US President Donald trump said at a White House news conference on April 23 that his administration may extend its national social distance guidelines until early summer or later.
Asked if federal guidelines need to be extended at least until the start of the summer, Mr Trump said: “we may, we may go beyond that. I think it’s just common sense that people know. In a way, we don’t have to. But until we feel safe, we will extend it.” The guidelines were first published in mid-march and have been extended once and will expire at the end of April.
The White House guidelines are not legally binding on states, and many have implemented their own social distance rules.
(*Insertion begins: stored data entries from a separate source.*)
(** * The in-memory virtual file system of kube-compose (internal/pkg/fs/fs.go)

    A shallow embedding of [VirtualFileSystem], its path resolver
    ([findHelper]), the tree builder ([Set], [createChildren]) and the file
    descriptors ([Read], [Readdir]), followed by properties of the code
    (resolution by name components and through symlinks, the stores that
    [Set] builds and what it leaves in place, descriptors) and by the
    properties of the design document that concern them.

    Go pointers to nodes are addresses into an explicit store, so that
    in-place updates made through one pointer are seen through every other
    one (a descriptor keeps pointing at the node that [Set] later mutates).
    Go panics are an outcome of their own, distinct from returned [error]
    values. *)

From Stdlib Require Import ZArith Lia Bool Ascii String List.
From stdpp Require Import base list.
Import ListNotations.

Local Open Scope string_scope.
Local Open Scope Z_scope.

(** ** Go values: errors, panics, outcomes *)

(** The error values that flow through fs.go.  The three package variables,
    the two anonymous [fmt.Errorf] values that are only ever panicked with,
    the three sentinels of the Go libraries, and any other value a caller
    places in [VirtualFile.Error]. *)
Inductive error : Type :=
| errBadMode
| errIsDirDisagreement
| errTooManyLinks
| errNameComp        (* the fmt.Errorf of validateNameComp *)
| errNotSupported    (* the fmt.Errorf of Readdir *)
| ENOTDIR            (* syscall.ENOTDIR *)
| ErrNotExist        (* os.ErrNotExist *)
| EOF                (* io.EOF *)
| Custom (msg : string).

Definition error_eqb (a b : error) : bool :=
  match a, b with
  | errBadMode, errBadMode => true
  | errIsDirDisagreement, errIsDirDisagreement => true
  | errTooManyLinks, errTooManyLinks => true
  | errNameComp, errNameComp => true
  | errNotSupported, errNotSupported => true
  | ENOTDIR, ENOTDIR => true
  | ErrNotExist, ErrNotExist => true
  | EOF, EOF => true
  | Custom x, Custom y => String.eqb x y
  | _, _ => false
  end.

(** Run-time panics of the Go runtime itself. *)
Inductive runtime_panic : Type :=
| NilDereference
| TypeAssertion
| SliceBounds.

Inductive panic_value : Type :=
| PanicError (e : error)
| PanicRuntime (r : runtime_panic).

(** The outcome of running a piece of Go code: a value, a panic, or (for the
    loops modelled with fuel) exhaustion of the fuel. *)
Inductive go (A : Type) : Type :=
| Ret (a : A)
| Panicked (v : panic_value)
| OutOfFuel.
Arguments Ret {A} a.
Arguments Panicked {A} v.
Arguments OutOfFuel {A}.

Definition go_bind {A B : Type} (m : go A) (k : A -> go B) : go B :=
  match m with
  | Ret a => k a
  | Panicked v => Panicked v
  | OutOfFuel => OutOfFuel
  end.

Declare Scope go_scope.
Delimit Scope go_scope with go.
Notation "x <- m ;; k" := (go_bind m (fun x => k))
  (at level 100, m at next level, right associativity) : go_scope.

(** ** Go strings and byte slices *)

Definition byte := Byte.byte.

(** [strings.IndexByte(s, c)]: index of the first [c] in [s], or -1. *)
Fixpoint IndexByte (s : string) (c : ascii) : Z :=
  match s with
  | EmptyString => -1
  | String a s' =>
      if Ascii.eqb a c then 0
      else let i := IndexByte s' c in if i <? 0 then -1 else i + 1
  end.

(** [s[i:]] and [s[:i]] for an index within bounds. *)
Fixpoint str_drop (k : nat) (s : string) : string :=
  match k, s with
  | O, _ => s
  | S k', String _ s' => str_drop k' s'
  | S _, EmptyString => EmptyString
  end.

Fixpoint str_take (k : nat) (s : string) : string :=
  match k, s with
  | O, _ => EmptyString
  | S k', String a s' => String a (str_take k' s')
  | S _, EmptyString => EmptyString
  end.

Definition slice_from (s : string) (i : Z) : string := str_drop (Z.to_nat i) s.
Definition slice_to (s : string) (i : Z) : string := str_take (Z.to_nat i) s.

Definition str_is_empty (s : string) : bool :=
  match s with EmptyString => true | _ => false end.

(** [s[i:]] with the bounds check of the Go runtime. *)
Definition slice_from_checked (s : string) (i : Z) : go string :=
  if (0 <=? i) && (i <=? Z.of_nat (String.length s))
  then Ret (slice_from s i)
  else Panicked (PanicRuntime SliceBounds).

(** ** os.FileMode *)

Definition FileMode := Z.

Definition ModeDir : FileMode := 2 ^ 31.
Definition ModeSymlink : FileMode := 2 ^ 27.
Definition ModeDevice : FileMode := 2 ^ 26.
Definition ModeNamedPipe : FileMode := 2 ^ 25.
Definition ModeSocket : FileMode := 2 ^ 24.
Definition ModeCharDevice : FileMode := 2 ^ 21.
Definition ModeIrregular : FileMode := 2 ^ 19.
Definition ModeType : FileMode :=
  Eval cbv in
    Z.lor ModeDir (Z.lor ModeSymlink (Z.lor ModeNamedPipe (Z.lor ModeSocket
      (Z.lor ModeDevice (Z.lor ModeCharDevice ModeIrregular))))).

Definition FileMode_IsDir (m : FileMode) : bool := negb (Z.land m ModeDir =? 0).
Definition FileMode_IsRegular (m : FileMode) : bool := Z.land m ModeType =? 0.

(** ** Nodes and the store *)

Abbreviation ptr := nat.

(** The dynamic content of the [extra interface{}] field. *)
Inductive Extra : Type :=
| ExtraBytes (b : list byte)      (* []byte *)
| ExtraDir (children : list ptr). (* []*node *)

(** Modelled from the spec: the [node] struct is declared outside fs.go.
    Its fields are the ones fs.go reads and writes ([err], [extra], [mode],
    [name]); the spec's Node has a name, a type/mode, an optional injected
    error and a payload that is a byte sequence (file content or symlink
    target) or an ordered sequence of children. *)
Record node : Type := mkNode {
  node_err : option error;
  node_extra : Extra;
  node_mode : FileMode;
  node_name : string
}.

(** The store: the nodes allocated so far, a pointer being an index. *)
Abbreviation store := (list node).

Definition deref (h : store) (p : ptr) : go node :=
  match h !! p with
  | Some x => Ret x
  | None => Panicked (PanicRuntime NilDereference)
  end.

(** [x.([]*node)] and [x.([]byte)] *)
Definition assert_dir (x : Extra) : go (list ptr) :=
  match x with
  | ExtraDir d => Ret d
  | ExtraBytes _ => Panicked (PanicRuntime TypeAssertion)
  end.

Definition assert_bytes (x : Extra) : go (list byte) :=
  match x with
  | ExtraBytes b => Ret b
  | ExtraDir _ => Panicked (PanicRuntime TypeAssertion)
  end.

(** Modelled from the spec: [newDirNode] is declared outside fs.go.  It makes
    a Directory node with the given name, no injected error and an empty
    child list; the root, made by [newDirNode(0, "/")], is a Directory, so
    the directory bit is added to the mode passed in. *)
Definition newDirNode (mode : FileMode) (name : string) : node :=
  {| node_err := None;
     node_extra := ExtraDir [];
     node_mode := Z.lor mode ModeDir;
     node_name := name |}.

(** Modelled from the spec: [dirLookup] is declared outside fs.go.  Children
    are kept in insertion order and looked up by exact, case-sensitive name;
    the result is nil when no child has the name. *)
Fixpoint dirLookup_children (h : store) (dir : list ptr) (nameComp : string)
  : go (option ptr) :=
  match dir with
  | [] => Ret None
  | c :: dir' =>
      (childN <- deref h c ;;
       if String.eqb (node_name childN) nameComp then Ret (Some c)
       else dirLookup_children h dir' nameComp)%go
  end.

Definition dirLookup (h : store) (n : node) (nameComp : string) : go (option ptr) :=
  (dir <- assert_dir (node_extra n) ;;
   dirLookup_children h dir nameComp)%go.

(** ** The resolver *)

Record VirtualFileSystem : Type := mkVFS {
  cwd : string;
  root : ptr
}.

Definition VirtualFileSystem_abs (fs : VirtualFileSystem) (name : string) : string :=
  match name with
  | EmptyString => (cwd fs ++ name)%string
  | String c _ => if Ascii.eqb c "/" then name else (cwd fs ++ name)%string
  end.

Record findHelper : Type := mkFindHelper {
  f_fs : VirtualFileSystem;
  f_ignoreInjectedFaults : bool;
  f_links : Z;
  f_nameRem : string;
  f_n : ptr;
  f_resolveSymlinks : bool
}.

Definition set_nameRem (f : findHelper) (s : string) : findHelper :=
  {| f_fs := f_fs f; f_ignoreInjectedFaults := f_ignoreInjectedFaults f;
     f_links := f_links f; f_nameRem := s; f_n := f_n f;
     f_resolveSymlinks := f_resolveSymlinks f |}.

Definition set_n (f : findHelper) (p : ptr) : findHelper :=
  {| f_fs := f_fs f; f_ignoreInjectedFaults := f_ignoreInjectedFaults f;
     f_links := f_links f; f_nameRem := f_nameRem f; f_n := p;
     f_resolveSymlinks := f_resolveSymlinks f |}.

Definition set_links (f : findHelper) (l : Z) : findHelper :=
  {| f_fs := f_fs f; f_ignoreInjectedFaults := f_ignoreInjectedFaults f;
     f_links := l; f_nameRem := f_nameRem f; f_n := f_n f;
     f_resolveSymlinks := f_resolveSymlinks f |}.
The White House has recommended strict limits on normal behavior, such as eating in restaurants and socializing in groups.
New York state has conducted a phase I novel coronavirus antibody test on 3,000 people at 40 locations in 19 counties and cities over two days, New York governor Andrew Cuomo said at a daily news conference on April 23. The results showed that 13.9% of the people tested positive for antibodies, i.e. infected with a novel coronavirus and produced antibodies.
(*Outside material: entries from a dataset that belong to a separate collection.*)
(** * Invoice approval workflow of [src/invoice-server.ts]

    A shallow embedding of the invoice MCP server: the in-memory
    [approvals] map, the four tool handlers of the [CallToolRequestSchema]
    dispatcher and the [processInvoice] workflow.

    JavaScript runs every handler, and every stretch of the workflow between
    two [await]s, without interruption.  The model therefore cuts
    [processInvoice] at its suspension points (the poll sleep, the awaited
    payment, the return) into blocks, and an execution of the server is a
    sequence of events: a tool call is handled, time passes, or a suspended
    workflow is resumed for one block.  Which event comes next is not fixed
    by the program, so properties are stated either for a single block in
    any world, or for all worlds reachable by any sequence of events.

    The entries of [approvals] are mutable objects that the workflow keeps a
    reference to across its payment loop while [submit_invoice] may replace
    the entry; the model keeps the objects in a heap and maps ids to
    references.

    The Resonate SDK is outside the repository.  Two things are taken from
    it: an execution is started under an id and an id that already has an
    execution yields that execution (see [durableProcessInvoice]); and the
    body of a started workflow is entered at some later point, which the
    model leaves open ([NotStarted]). *)

From stdpp Require Import base strings list gmap pretty.
From Stdlib Require Import ZArith Lia.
The head of the centers for disease control and prevention, Robert Redfield, said on April 21 that the start of winter in the United States could usher in a second, more severe outbreak, with the overlap of the flu season and the new pandemic threatening “unimaginable” strains on the health care system. Redfield said governments at all levels should use the months to prepare, including improving their detection and monitoring capabilities.
Other major overseas countries, Spain COVID – 19 accumulative total of 213024 cases of the patients, Italy has confirmed 189973 cases, confirmed 158183 cases of France, and Germany has confirmed 151784 cases, the diagnosis of 138078 cases, Turkey has confirmed 101790 cases, Iran has confirmed 87026 cases, Russia has confirmed 62773 cases, Brazil has confirmed 49492 cases, Belgium has confirmed 42797 cases, Canada has confirmed 42110 cases, the Netherlands confirmed 35729 cases over the Swiss confirmed 28496 cases.
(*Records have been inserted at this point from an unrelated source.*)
Definition show_followers (id : Z) (w : World) : Response * World :=
  match add_user_to_g w with
  | None => (redirect "/", flash "Access unauthorized." "danger" w)
  | Some _ =>
      match users (db w) !! id with
      | None => (raise_NotFound, w)
      | Some u => (render_template "users/followers.html" (CtxUser (id, u)), w)
      end
  end.

Definition show_likes (id : Z) (w : World) : Response * World :=
  match add_user_to_g w with
  | None => (redirect "/", flash "Access unauthorized." "danger" w)
  | Some _ =>
      match users (db w) !! id with
      | None => (raise_NotFound, w)
      | Some u => (render_template "users/likes.html" (CtxUser (id, u)), w)
      end
  end.

Section Routes.

Variable generate_password_hash : string → string.
Variable check_password_hash : string → string → bool.
Variable DEFAULT_IMAGE : string.
Variable DEFAULT_HEADER : string.

(** The database's LIKE operator: [like value pattern]. *)
Variable like : string → string → bool.

(** [search] is [request.args.get("q")]; Python's [not search] holds for a
    missing parameter and for the empty string. *)
Definition list_users (search : option string) (w : World) : Response * World :=
  match search with
  | None => (render_template "users/index.html" (CtxUsers (map_to_list (users (db w)))), w)
  | Some q =>
      if decide (q = "") then
        (render_template "users/index.html" (CtxUsers (map_to_list (users (db w)))), w)
      else
        (render_template "users/index.html"
           (CtxUsers (filter (λ row : Z * User,
                                like (username row.2) ("%" +:+ q +:+ "%") = true)
                             (map_to_list (users (db w))))), w)
  end.

(** Every route of the application with the arguments taken from the URL. *)
Inductive Route :=
| RSignup
| RLogin
| RLogout
| RListUsers (search : option string)
| RShowUser (id : Z)
| RShowFollowing (id : Z)
| RShowFollowers (id : Z)
| RShowLikes (id : Z)
| RAddFollow (follow_id : Z)
| RStopFollowing (follow_id : Z)
| RProfile
| RDeleteUser
| RMessagesAdd
| RMessagesShow (message_id : Z)
| RMessagesDestroy (message_id : Z)
| RLikeMessage (message_id : Z)
| RUnlikeMessage (message_id : Z)
| RHomepage.

Definition handle (r : Route) (req : Request) (w : World) : Response * World :=
  match r with
  | RSignup => signup generate_password_hash DEFAULT_IMAGE DEFAULT_HEADER req w
  | RLogin => login check_password_hash req w
  | RLogout => logout req w
  | RListUsers q => list_users q w
  | RShowUser i => show_user i w
  | RShowFollowing i => show_following i w
  | RShowFollowers i => show_followers i w
  | RShowLikes i => show_likes i w
  | RAddFollow i => add_follow i req w
  | RStopFollowing i => stop_following i req w
  | RProfile => profile check_password_hash DEFAULT_IMAGE DEFAULT_HEADER req w
  | RDeleteUser => delete_user req w
  | RMessagesAdd => messages_add req w
  | RMessagesShow i => messages_show i w
  | RMessagesDestroy i => messages_destroy i req w
  | RLikeMessage i => like_message i req w
  | RUnlikeMessage i => unlike_message i req w
  | RHomepage => homepage w
  end.

End Routes.

(** ** Integrity of the store *)

Definition unique_emails (s : Store) : Prop :=
  ∀ i j u v, users s !! i = Some u → users s !! j = Some v →
             email u = email v → i = j.

(** The constraints of the schema: unique usernames and emails, and every
    foreign key (owner of a message, both ends of a Follow-edge, both ends
    of a Like-edge) refers to a stored row. *)
Record integrity (s : Store) : Prop := mkIntegrity {
  int_usernames : unique_usernames s;
  int_emails : unique_emails s;
  int_owner : ∀ i m, messages s !! i = Some m → is_Some (users s !! user_id m);
  int_follows : ∀ a b, (a, b) ∈ follows s →
                       is_Some (users s !! a) ∧ is_Some (users s !! b);
  int_likes : ∀ a b, (a, b) ∈ likes s →
                     is_Some (users s !! a) ∧ is_Some (messages s !! b)
}.

(** The policy of [like_message]: nobody likes a message of their own. *)
Definition no_own_likes (s : Store) : Prop :=
  ∀ a b m, (a, b) ∈ likes s → messages s !! b = Some m → user_id m ≠ a.

(** The routes whose view starts with, or has after its CSRF guard, the
    block [if not g.user: flash("Access unauthorized.", "danger"); return
    redirect("/")]. *)
Definition login_required (r : Route) : bool :=
  match r with
  | RShowFollowing _ | RShowFollowers _ | RShowLikes _
  | RAddFollow _ | RStopFollowing _ | RDeleteUser
  | RMessagesAdd | RMessagesDestroy _ | RLikeMessage _ | RUnlikeMessage _ => true
  | _ => false
  end.

(** The routes that look their argument up with [get_or_404], and whether
    the row they ask for is missing. *)
Definition missing_target (s : Store) (r : Route) : bool :=
  match r with
  | RShowUser i | RShowFollowing i | RShowFollowers i | RShowLikes i
  | RAddFollow i => bool_decide (users s !! i = None)
  | RMessagesShow i | RMessagesDestroy i | RLikeMessage i =>
      bool_decide (messages s !! i = None)
  | _ => false
  end.

(** * Properties *)

(** ** The CSRF guard *)

(** Every guarded view function starts with the same two lines; when the
    form does not validate nothing else of the body runs. *)
Lemma dispatch_guard (e : Endpoint) (req : Request) (w : World) :
  validate_on_submit req = false →
  dispatch e req w = (raise_Unauthorized, w).
Proof.
  intros Hv.
  destruct e; simpl;
    unfold logout, add_follow, stop_following, delete_user, messages_destroy,
      like_message, unlike_message;
    rewrite Hv; reflexivity.
Qed.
Data released by Italy’s civil protection agency on April 23 showed that 3,033 new cases were cured and 2,646 were confirmed. This is the first time since the outbreak began that the number of newly cured cases in Italy has exceeded the number of newly confirmed cases, indicating a further improvement.
In terms of the epidemic situation in China, from 0:00 to 24:00 on April 23, six new confirmed cases were reported in 31 provinces (autonomous regions and municipalities directly under the central government) and the xinjiang production and construction corps, of which two were imported from abroad and four were from China (3 from heilongjiang province and 1 from guangdong province). No new deaths; Two new suspected cases were imported from abroad (2 from Shanghai).
By 24:00 on April 23, according to reports from 31 provinces (autonomous regions, municipalities directly under the central government) and Xinjiang production and construction corps, there were 915 confirmed cases (57 of them severe), a total of 77257 cured and discharged cases, a total of 4632 dead cases, a total of 82804 confirmed cases and 20 suspected cases. A total of 728,590 close contacts were traced, and 8,362 close contacts were still under medical observation.
On April 22, local time, the director-general of the world health organization (WHO) tan Desai said that the epidemic situation in most western European countries has been stable or has a trend of decline. Although there are few confirmed cases in Africa, central and South America, eastern Europe and other regions, the epidemic situation is on the rise, and most countries are still in the early stage of COVID 19 epidemic. Novel coronavirus will coexist with humans for a long time, and we still have a long way to go.